Protein lactylation promotes tumor cell malignancy and drives immune evasion in the tumor microenvironmentProtein lactylation may fuel cancer growth and immune evasion

Protein lactylation, a novel post-translational modification (lysine lactylation, Kla) driven by the oncometabolite lactate, has emerged as a critical epigenetic mechanism that directly links cellular metabolic state to gene regulation. Within the tumor microenvironment (TME), lactate accumulation resulting from the Warburg effect provides abundant substrate for lactylation, positioning this modification as a central hub in cancer biology. This review systematically elucidates the dual role of lactylation in driving tumor progression. Intrinsically, lactylation promotes tumor cell malignancy by globally reshaping chromatin accessibility via histone modifications (e.g., H3K18la) and orchestrating oncogenic signaling pathways through non-histone protein modifications, thereby enhancing metabolic reprogramming, proliferation, invasion, and therapy resistance.
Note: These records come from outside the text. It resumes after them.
Lemma select_target_spec ctx (rcache : RS) cache_enabled collecting :
  hot_ok -> bytes_ok (ctx_packet ctx) ->
  (forall q, info_qname (ctx_info ctx) = Some q -> utf8_valid q = true) ->
  cm_all (decision_ok r_matcher (hs_rules hot) db) rcache ->
  exists ctx' t rcache' q r,
    select_target ctx hot rcache cache_enabled collecting = Ret (ctx', t, rcache') /\
    cm_all (decision_ok r_matcher (hs_rules hot) db) rcache' /\
    qname_owned ctx = Ret q /\ qname_owned ctx' = Ret q /\ ctx_packet ctx' = ctx_packet ctx /\
    selected (info_qtype (ctx_info ctx)) q r t.
Proof.
  intros Hhot Hp Hname Hrc. pose proof Hhot as [Hi Htags Hrules _ _]. rewrite Hi in Htags.
  destruct (qname_owned_valid ctx Hp Hname) as (q & Hq & Hv).
  destruct (classify_target_total (info_qtype (ctx_info ctx)) Hhot) as [ft Hft].
  pose proof (query_ruleset_db Hhot) as Hdb.
  assert (Hpick : forall r, first_match r_matcher (hs_rules hot) (query_ruleset hot) q r -> exists t,
    match match r with Some i => hs_rules hot !! i | None => None end with
    | Some rule => Ret (rule_target rule)
    | None => classify_target (hs_fallback hot) (hs_rules hot) (hs_servers hot) (info_qtype (ctx_info ctx))
    end = Ret t /\
    match r with
    | Some i => exists rule, hs_rules hot !! i = Some rule /\ t = rule_target rule
    | None => classify_target (hs_fallback hot) (hs_rules hot) (hs_servers hot) (info_qtype (ctx_info ctx)) = Ret t
    end).
  { intros [i|] Hr; [|by exists ft]. destruct Hr as [(rule & Hl & _) _]. rewrite Hl. eexists. split; [done|]. by exists rule. }
  destruct (ensure_qname_eq ctx q Hq) as (ctx' & He & Hq' & Hpk & _).
  unfold select_target, constant_target. destruct (constant_route (hs_index hot)) as [c|] eqn:Hc.
  - rewrite Hi in Hc. pose proof (constant_spec r_matcher (hs_rules hot) Htags Hrules q (query_ruleset hot) c Hv Hc) as Hf.
    destruct (Hpick c Hf) as (t & Ht & Hr).
    assert (exists cx, (if cache_enabled || collecting then ensure_qname ctx else Ret ctx) = Ret cx /\
      qname_owned cx = Ret q /\ ctx_packet cx = ctx_packet ctx) as (cx & -> & Hcq & Hcp)
      by (destruct (cache_enabled || collecting); [by exists ctx'|by exists ctx]).
    cbn [obind]. exists cx, t, rcache, q, c.
    split; [|done]. destruct c as [i|]; [destruct (hs_rules hot !! i)|]; by rewrite Ht.
  - rewrite He. cbn [obind]. rewrite Hq'. cbn [obind]. rewrite Hi.
    destruct (route_step r_matcher (hs_rules hot) Htags Hrules db rcache q (query_ruleset hot) Hrc Hv Hdb)
      as (r & rc' & -> & Hf & Hrc'). cbn [obind].
    destruct (Hpick r Hf) as (t & Ht & Hr). exists ctx', t, rc', q, r. split; [|done]. by rewrite Ht.
Qed.
(** C8: which target a query gets.  For any query and any state of the route cache
    reached by routing with this snapshot, target selection returns; it picks the
    first rule (in configuration order) matching the query's name, with the rule-set
    database consulted only when some rule needs it, and the classified
    [route.final] when no rule matches, whether routing is constant (and the name is
    never built), decided from the cache or decided by the scan. *)
Theorem select_target_correct ctx (rcache : RS) cache_enabled collecting :
  hot_ok -> bytes_ok (ctx_packet ctx) ->
  (forall q, info_qname (ctx_info ctx) = Some q -> utf8_valid q = true) ->
  cm_all (decision_ok r_matcher (hs_rules hot) db) rcache ->
  exists ctx' t rcache' q r,
    select_target ctx hot rcache cache_enabled collecting = Ret (ctx', t, rcache') /\
    cm_all (decision_ok r_matcher (hs_rules hot) db) rcache' /\
    qname_owned ctx = Ret q /\ qname_owned ctx' = Ret q /\ ctx_packet ctx' = ctx_packet ctx /\
    selected (info_qtype (ctx_info ctx)) q r t.
Proof. apply select_target_spec. Qed.
End target_theory.

(** ** Exchanges *)

(** A fixed-answer set as the configuration parser builds it. *)
Definition fixed_ok (set : FixedAnswerSet) : Prop :=
  Forall (fun fa => match fa with
                    | FixedA a _ => length a = 4 /\ bytes_ok a
                    | FixedAaaa a _ => length a = 16 /\ bytes_ok a
                    end) (fs_answers set) /\
  (0 <= default 0 (fs_rcode set) < 16)%Z.

Definition kind_ok (k : ServerKind) : Prop :=
  match k with Upstream _ => True | Fixed set => fixed_ok set end.
(* ===== verification/Upstream.v ===== *)
(** * Upstream pools (src/src/upstream/mod.rs, src/src/stats.rs)

    Health tracking of a node (RTT estimate, failure backoff, AIMD window), its
    selection score, the choice of the primary and the hedge partner, one hedged
    exchange with the counters it moves, and the preparation and validation of the
    packets exchanged.  The atomics of a node are read and written as one record:
    each handler's loads and stores are taken together. *)

From S2P Require Import Prelude Hasher DnsName DnsQuery DnsRecords DnsEdns Ecs Inflight.

Definition SELECT_BAND_FLOOR_US : Z := 2000.
Definition FAILURE_RTT_FLOOR_US : Z := 50000.
Definition FAILURE_RTT_CAP_US : Z := 10000000.
Definition CONGESTION_SCORE_FACTOR : Z := 4.
Definition PROBE_INTERVAL : Z := 100.
Definition SELECT_BAND_FACTOR : Z := 2.
Definition HEDGE_RTT_MULTIPLIER : Z := 3.

(** Durations are counted in microseconds. *)
Definition HEDGE_MIN_DELAY : Z := 2000.

Definition STALE_SOCKET_REFRESH_THRESHOLD : Z := 6.
Definition STALE_CONNECTION_REFRESH_THRESHOLD : Z := 6.

Definition U64_MAX : Z := 2 ^ 64 - 1.

(** [u64::saturating_mul] and [u64::wrapping_sub] *)
Definition sat_mul (a b : Z) : Z := Z.min (a * b) U64_MAX.
Definition wrapping_sub (a b : Z) : Z := wrap 64 (a - b).

Definition band_limit (best factor floor : Z) : Z := Z.max (sat_mul best factor) (sat_add 64 best floor).

(** ** Health *)

Record HealthStats := mkHealth {
  ewma_rtt_us : Z;
  consecutive_failures : Z;
  concurrency_window : Z;
  max_inflight : Z
}.

Definition health_new (max_inflight : Z) : HealthStats :=
  mkHealth 0 0 (if decide (0 < max_inflight)%Z then max_inflight else U64_MAX) max_inflight.

Definition record_success (self : HealthStats) (rtt_us : Z) : HealthStats :=
  let old := ewma_rtt_us self in
  let had_failures := bool_decide (consecutive_failures self <> 0)%Z in
  let new_ewma :=
    if bool_decide (old = 0)%Z || had_failures then rtt_us
    else wrap 64 (wrapping_sub old (Z.shiftr old 2) + Z.shiftr rtt_us 2) in
  let window :=
    if decide (0 < max_inflight self)%Z then
      if decide (concurrency_window self < max_inflight self)%Z then (concurrency_window self + 1)%Z
      else concurrency_window self
    else concurrency_window self in
  mkHealth new_ewma 0 window (max_inflight self).

Definition record_failure (self : HealthStats) (is_timeout : bool) : HealthStats :=
  let inflated := Z.min (Z.max (sat_mul (ewma_rtt_us self) 2) FAILURE_RTT_FLOOR_US) FAILURE_RTT_CAP_US in
  let window :=
    if is_timeout && bool_decide (0 < max_inflight self)%Z
    then Z.max (concurrency_window self / 2) 1 else concurrency_window self in
  mkHealth inflated (wrap 32 (consecutive_failures self + 1)) window (max_inflight self).

(** ** Statistics *)

Record NodeStats := mkStats {
  queries_ok : Z;
  queries_err : Z;
  queries_timeout : Z;
  queries_cancelled : Z;
  active_inflight : Z;
  ns_rtt_sum_us : Z
}.

Definition stats_new : NodeStats := mkStats 0 0 0 0 0 0.

Definition record_ok (s : NodeStats) (rtt_us : Z) : NodeStats :=
  mkStats (wrap 64 (queries_ok s + 1)) (queries_err s) (queries_timeout s) (queries_cancelled s)
    (active_inflight s) (wrap 64 (ns_rtt_sum_us s + rtt_us)).

Definition record_err (s : NodeStats) : NodeStats :=
  mkStats (queries_ok s) (wrap 64 (queries_err s + 1)) (queries_timeout s) (queries_cancelled s)
    (active_inflight s) (ns_rtt_sum_us s).

Definition record_timeout (s : NodeStats) : NodeStats :=
  mkStats (queries_ok s) (wrap 64 (queries_err s + 1)) (wrap 64 (queries_timeout s + 1)) (queries_cancelled s)
    (active_inflight s) (ns_rtt_sum_us s).

Definition record_cancelled (s : NodeStats) : NodeStats :=
  mkStats (queries_ok s) (queries_err s) (queries_timeout s) (wrap 64 (queries_cancelled s + 1))
    (active_inflight s) (ns_rtt_sum_us s).

(** [active_inflight.fetch_add] / [fetch_sub]; the i64 never gets near its range. *)
Definition add_inflight (d : Z) (s : NodeStats) : NodeStats :=
  mkStats (queries_ok s) (queries_err s) (queries_timeout s) (queries_cancelled s)
    (active_inflight s + d) (ns_rtt_sum_us s).

(** ** Nodes *)

(** The transports; what they do on the wire is the [attempt] of an exchange. *)
Inductive UpstreamTransport := TUdp | TTcp | TDoh | TDoq | TH3.

(** [refresh_requests] counts the calls of [UdpUpstream::trigger_refresh] and
    [TcpMux::force_reconnect] the node has made. *)
Record UpstreamNode := mkNode {
  health : HealthStats;
  stats : NodeStats;
  last_selected : Z;
  transport : UpstreamTransport;
  refresh_requests : nat
}.

Definition selection_score (n : UpstreamNode) : Z :=
  let ewma := ewma_rtt_us (health n) in
  let inflight := Z.max (active_inflight (stats n)) 0 in
  let base := if decide (ewma = 0)%Z then inflight else sat_mul ewma (1 + inflight) in
  let window := concurrency_window (health n) in
  if decide (0 < window /\ window <= inflight)%Z then sat_mul base CONGESTION_SCORE_FACTOR else base.

Definition hedge_delay (n : UpstreamNode) (fallback : Z) : Z :=
  if decide (0 < consecutive_failures (health n))%Z then fallback
  else
    let ewma_us := ewma_rtt_us (health n) in
    if decide (ewma_us = 0)%Z then fallback
    else Z.max (sat_mul ewma_us HEDGE_RTT_MULTIPLIER) HEDGE_MIN_DELAY.

(** ** Selection *)

(** [iter().enumerate().min_by_key(key)]: the first of the least. *)
Fixpoint min_by_key {A} (key : A -> Z) (i : nat) (l : list A) : option (nat * A) :=
  match l with
  | [] => None
  | a :: l' =>
      match min_by_key key (S i) l' with
      | Some (j, b) => if decide (key b < key a)%Z then Some (j, b) else Some (i, a)
      | None => Some (i, a)
      end
  end.

(** The scan for the [pick]-th candidate within the band. *)
Fixpoint nth_in_band (limit : Z) (candidates : list (nat * Z)) (pick : nat) : option nat :=
  match candidates with
  | [] => None
  | (i, score) :: rest =>
      if decide (score <= limit)%Z then
        match pick with O => Some i | S pick' => nth_in_band limit rest pick' end
      else nth_in_band limit rest pick
  end.

Definition fibonacci_pick (query_ix : Z) : Z := Z.shiftr (wrap 64 (query_ix * 0x9E3779B97F4A7C15)) 33.

(** The remainder by [in_band] panics when the band is empty. *)
Definition select_primary_idx (nodes : list UpstreamNode) (query_ix : Z) : outcome (option nat) :=
  let banded :=
    let candidates := imap (fun i n => (i, selection_score n)) nodes in
    let best_score := foldl (fun b n => Z.min b (selection_score n)) U64_MAX nodes in
    match candidates with
    | [] => Ret None
    | _ =>
        let limit := band_limit best_score SELECT_BAND_FACTOR SELECT_BAND_FLOOR_US in
        let in_band := length (filter (fun c => (snd c <= limit)%Z) candidates) in
        if decide (in_band = 0) then Panic
        else
          let pick := Z.to_nat (fibonacci_pick query_ix) mod in_band in
          Ret (nth_in_band limit candidates pick)
    end in
  match min_by_key last_selected 0 nodes with
  | Some (probe_idx, probe_node) =>
      if decide (PROBE_INTERVAL <= wrapping_sub query_ix (last_selected probe_node))%Z then Ret (Some probe_idx)
      else banded
  | None => banded
  end.

Definition select_secondary_idx (nodes : list UpstreamNode) (primary_idx : nat) : option nat :=
  match min_by_key (fun p => selection_score (snd p)) 0
          (filter (fun p => fst p <> primary_idx) (imap pair nodes)) with
  | Some (_, (i, _)) => Some i
  | None => None
  end.

(** ** One exchange *)

(** What a transport reports: the packet, or an error (a timeout or another), and
    the time it took. *)
Record attempt := mkAttempt { at_result : result bool (list Z); at_rtt : Z }.

Definition node_begin (n : UpstreamNode) : UpstreamNode :=
  mkNode (health n) (add_inflight 1 (stats n)) (last_selected n) (transport n) (refresh_requests n).

(** Whether a timeout asks the transport for fresh sockets; [failures] is read after
    [record_failure]. *)
Definition wants_refresh (t : UpstreamTransport) (failures : Z) : bool :=
  match t with
  | TUdp => bool_decide (STALE_SOCKET_REFRESH_THRESHOLD <= failures)%Z
  | TTcp => bool_decide (STALE_CONNECTION_REFRESH_THRESHOLD <= failures)%Z
  | _ => false
  end.

(** [UpstreamNode::exchange] after the transport answered, the guard's drop included. *)
Definition node_end (a : attempt) (n : UpstreamNode) : UpstreamNode :=
  match at_result a with
  | Ok _ => mkNode (record_success (health n) (at_rtt a)) (add_inflight (-1) (record_ok (stats n) (at_rtt a)))
              (last_selected n) (transport n) (refresh_requests n)
  | Err is_timeout =>
      let health' := record_failure (health n) is_timeout in
      let refresh := is_timeout && wants_refresh (transport n) (consecutive_failures health') in
      mkNode health' (add_inflight (-1) (if is_timeout then record_timeout (stats n) else record_err (stats n)))
        (last_selected n) (transport n) (if refresh then S (refresh_requests n) else refresh_requests n)
  end.

(** The exchange is dropped by the race: the guard's drop and [record_cancelled]. *)
Definition node_cancel (n : UpstreamNode) : UpstreamNode :=
  mkNode (health n) (record_cancelled (add_inflight (-1) (stats n))) (last_selected n)
    (transport n) (refresh_requests n).

Definition node_select (query_ix : Z) (n : UpstreamNode) : UpstreamNode :=
  mkNode (health n) (stats n) query_ix (transport n) (refresh_requests n).

(** [hedged_queries] is the query log's counter, when the query log is on. *)
Record UpstreamPool := mkPool {
  nodes : list UpstreamNode;
  next : Z;
  hedge_delay_cfg : option Z;
  active_hedges : Z;
  hedged_queries : option Z
}.

Inductive pool_error := EmptyPool | NodeError (is_timeout : bool).

Definition attempt_result (a : attempt) : result pool_error (list Z) :=
  match at_result a with Ok p => Ok p | Err t => Err (NodeError t) end.

Definition with_nodes (p : UpstreamPool) (ns : list UpstreamNode) : UpstreamPool :=
  mkPool ns (next p) (hedge_delay_cfg p) (active_hedges p) (hedged_queries p).

Definition with_hedges (p : UpstreamPool) (active : Z) (hedged : option Z) : UpstreamPool :=
  mkPool (nodes p) (next p) (hedge_delay_cfg p) active hedged.

(** [exchange_observed]: [pa] is what the primary's transport will do, [sa] what the
    secondary's will when it is started; [tie] decides when both end together. *)
Definition exchange_observed (p : UpstreamPool) (pa sa : attempt) (tie : bool)
  : outcome (result pool_error (list Z) * UpstreamPool) :=
  match nodes p with
  | [] => Ret (Err EmptyPool, p)
  | _ =>
      let query_ix := next p in
      let p := mkPool (nodes p) (wrap 64 (next p + 1)) (hedge_delay_cfg p) (active_hedges p) (hedged_queries p) in
      let! primary := select_primary_idx (nodes p) query_ix in
      match primary with
      | None => Ret (Err EmptyPool, p)
      | Some primary_idx =>
          let! primary_node := idx (nodes p) primary_idx in
          let p := with_nodes p (alter (node_select query_ix) primary_idx (nodes p)) in
          let started := with_nodes p (alter node_begin primary_idx (nodes p)) in
          let primary_ends (p : UpstreamPool) := with_nodes p (alter (node_end pa) primary_idx (nodes p)) in
          let primary_alone := (attempt_result pa, primary_ends started) in
          match hedge_delay_cfg p with
          | None => Ret primary_alone
          | Some cfg =>
              let delay := hedge_delay primary_node cfg in
              if decide (at_rtt pa <= delay)%Z then Ret primary_alone
              else
                let hedge_budget := Z.max (Z.of_nat (length (nodes p))) 4 in
                if decide (hedge_budget <= active_hedges started)%Z then Ret primary_alone
                else
                  let hedging := with_hedges started (active_hedges started + 1)
                    (Z.add 1 <$> hedged_queries started) in
                  let done (r : result pool_error (list Z)) (p : UpstreamPool) :=
                    (r, with_hedges p (active_hedges p - 1) (hedged_queries p)) in
                  match select_secondary_idx (nodes hedging) primary_idx with
                  | None => Ret (done (attempt_result pa) (primary_ends hedging))
                  | Some secondary_idx =>
                      let both := with_nodes hedging (alter node_begin secondary_idx (nodes hedging)) in
                      let secondary_ends (p : UpstreamPool) :=
                        with_nodes p (alter (node_end sa) secondary_idx (nodes p)) in
                      let cancel i (p : UpstreamPool) := with_nodes p (alter node_cancel i (nodes p)) in
                      let primary_first :=
                        bool_decide (at_rtt pa < delay + at_rtt sa)%Z ||
                        (bool_decide (at_rtt pa = delay + at_rtt sa)%Z && tie) in
                      if primary_first then
                        match at_result pa with
                        | Ok _ => Ret (done (attempt_result pa) (cancel secondary_idx (primary_ends both)))
                        | Err _ =>
                            Ret (done (match at_result sa with Ok _ => attempt_result sa | Err _ => attempt_result pa end)
                                   (secondary_ends (primary_ends both)))
                        end
                      else
                        match at_result sa with
                        | Ok _ => Ret (done (attempt_result sa) (cancel primary_idx (secondary_ends both)))
                        | Err _ => Ret (done (attempt_result pa) (primary_ends (secondary_ends both)))
                        end
                  end
          end
      end
  end.

(** ** Packets of an exchange *)

(** [config::EcsMode] *)
Inductive EcsMode :=
| EcsStrip
| EcsForward
| EcsFixed (subnet : EcsSubnet).

Definition apply_ecs_mode (packet : list Z) (mode : EcsMode) : outcome (list Z) :=
  match mode with
  | EcsStrip => let! o := strip_edns_ecs packet in Ret (default packet o)
  | EcsForward => Ret packet
  | EcsFixed subnet => let! o := inject_or_replace_ecs packet subnet in Ret (default packet o)
  end.

Definition prepare_query (packet : list Z) (ecs_mode : EcsMode) (upstream_id : Z)
  : outcome (result query_error (list Z)) :=
  let! pkt := apply_ecs_mode packet ecs_mode in
  set_id pkt upstream_id.

Inductive response_error :=
| QrNotSet
| IdMismatch
| QuestionMismatch
| ResponseTooShort (e : query_error).

Definition validate_upstream_response (resp : list Z) (upstream_id : Z) (question : list Z)
  : outcome (result response_error unit) :=
  let! reply := is_reply resp in
  if negb reply then Ret (Err QrNotSet)
  else
    let! id := get_id resp in
    if decide (match id with Ok i => Some i | Err _ => None end <> Some upstream_id) then Ret (Err IdMismatch)
    else
      let! resp_qend := question_end resp in
      let resp_q := default [] (resp_qend ≫= fun e => get_slice resp 12 e) in
      let! m := questions_match resp_q question in
      Ret (if m : bool then Ok tt else Err QuestionMismatch).

Definition finalize_response (resp : list Z) (upstream_id : Z) (question : list Z) (client_id : Z)
  : outcome (result response_error (list Z)) :=
  let! v := validate_upstream_response resp upstream_id question in
  match v with
  | Err e => Ret (Err e)
  | Ok _ =>
      let! r := set_id resp client_id in
      Ret (match r with Ok p => Ok p | Err e => Err (ResponseTooShort e) end)
  end.
Definition parse_hex32 (s : list Z) : option Z :=
  match s with
  | [] => None
  | [43%Z] => None
  | 43%Z :: s' => hex_digits 0 s'
  | _ => hex_digits 0 s
  end.

Definition parse_fwmark (s : list Z) : result url_error Z :=
  let s := trim s in
  let parsed := match (match strip_prefix (lit "0x") s with Some h => Some h | None => strip_prefix (lit "0X") s end) with
                | Some h => parse_hex32 h
                | None => parse_uint 32 s
                end in
  match parsed with Some m => Ok m | None => Err BadMark end.

Definition max_prefix (ip : IpAddr) : Z := match ip with V4 _ => 32 | V6 _ => 128 end.

Definition parse_ecs_subnet (s : list Z) : result url_error EcsSubnet :=
  match split_once 47 s with
  | Some (a, p) =>
      match parse_ip a, parse_uint 8 p with
      | Some ip, Some n => if decide (max_prefix ip < n)%Z then Err BadEcs else Ok (mkEcsSubnet ip n)
      | _, _ => Err BadEcs
      end
  | None => match parse_ip s with Some ip => Ok (mkEcsSubnet ip (max_prefix ip)) | None => Err BadEcs end
  end.

(** ** Authorities *)

Definition count_colons (s : list Z) : nat := length (filter (fun b => b = COLON) s).

Definition LBRACKET : Z := 91.
Definition RBRACKET : Z := 93.

Definition authority_host (authority : list Z) : result url_error (list Z) :=
  match strip_prefix [LBRACKET] authority with
  | Some rest =>
      match split_once RBRACKET rest with
      | None => Err BadAuthority
      | Some (host, tail) => if decide (tail <> [] /\ starts_with [COLON] tail = false) then Err BadAuthority else Ok host
      end
  | None =>
      if decide (2 <= count_colons authority) then Err UnbracketedV6
      else match rsplit_once COLON authority with
           | Some (host, port) => Ok (if decide (is_Some (parse_uint 16 port)) then host else authority)
           | None => Ok authority
           end
  end.

Definition authority_port (authority : list Z) (dflt : Z) : Z :=
  if starts_with [LBRACKET] authority then
    match rsplit_once RBRACKET authority with
    | Some (_, tail) => match strip_prefix [COLON] tail with Some p => default dflt (parse_uint 16 p) | None => dflt end
    | None => dflt
    end
  else
    match rsplit_once COLON authority with
    | Some (_, p) => default dflt (parse_uint 16 p)
    | None => dflt
    end.

Definition strip_ipv6_brackets (host : list Z) : list Z :=
  match strip_prefix [LBRACKET] host with
  | Some s => match strip_suffix [RBRACKET] s with Some s => s | None => host end
  | None => host
  end.

Definition normalize_addr_with_default_port (s dflt : list Z) : list Z :=
  if starts_with [LBRACKET] s then
    match rsplit_once RBRACKET s with
    | Some (_, tail) =>
        if starts_with [COLON] tail && bool_decide (is_Some (parse_uint 16 (drop 1 tail))) then s else s ++ [COLON] ++ dflt
    | None => s ++ [COLON] ++ dflt
    end
  else if decide (2 <= count_colons s) then [LBRACKET] ++ s ++ [RBRACKET; COLON] ++ dflt
  else match rsplit_once COLON s with
       | Some (_, port) => if decide (is_Some (parse_uint 16 port)) then s else s ++ [COLON] ++ dflt
       | None => s ++ [COLON] ++ dflt
       end.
Extrinsically, lactylation serves as a key immunosuppressive mechanism by reprogramming the function of immune cells within the TME. It drives macrophages toward an M2-like immunosuppressive phenotype, enhances the suppressive function of regulatory T cells (Tregs), and induces dysfunction and exhaustion in CD8+ T cells, collectively fostering an immune-privileged niche. We further discuss the promising therapeutic strategies targeting the lactylation axis, including inhibitors of lactate production or lactyltransferases, and their combination with immune checkpoint blockade, to reverse immunosuppression and overcome treatment resistance. In summary, understanding the lactylation axis establishes a novel metabolic-epigenetic-immune paradigm and suggests potential new frameworks for precision cancer therapy.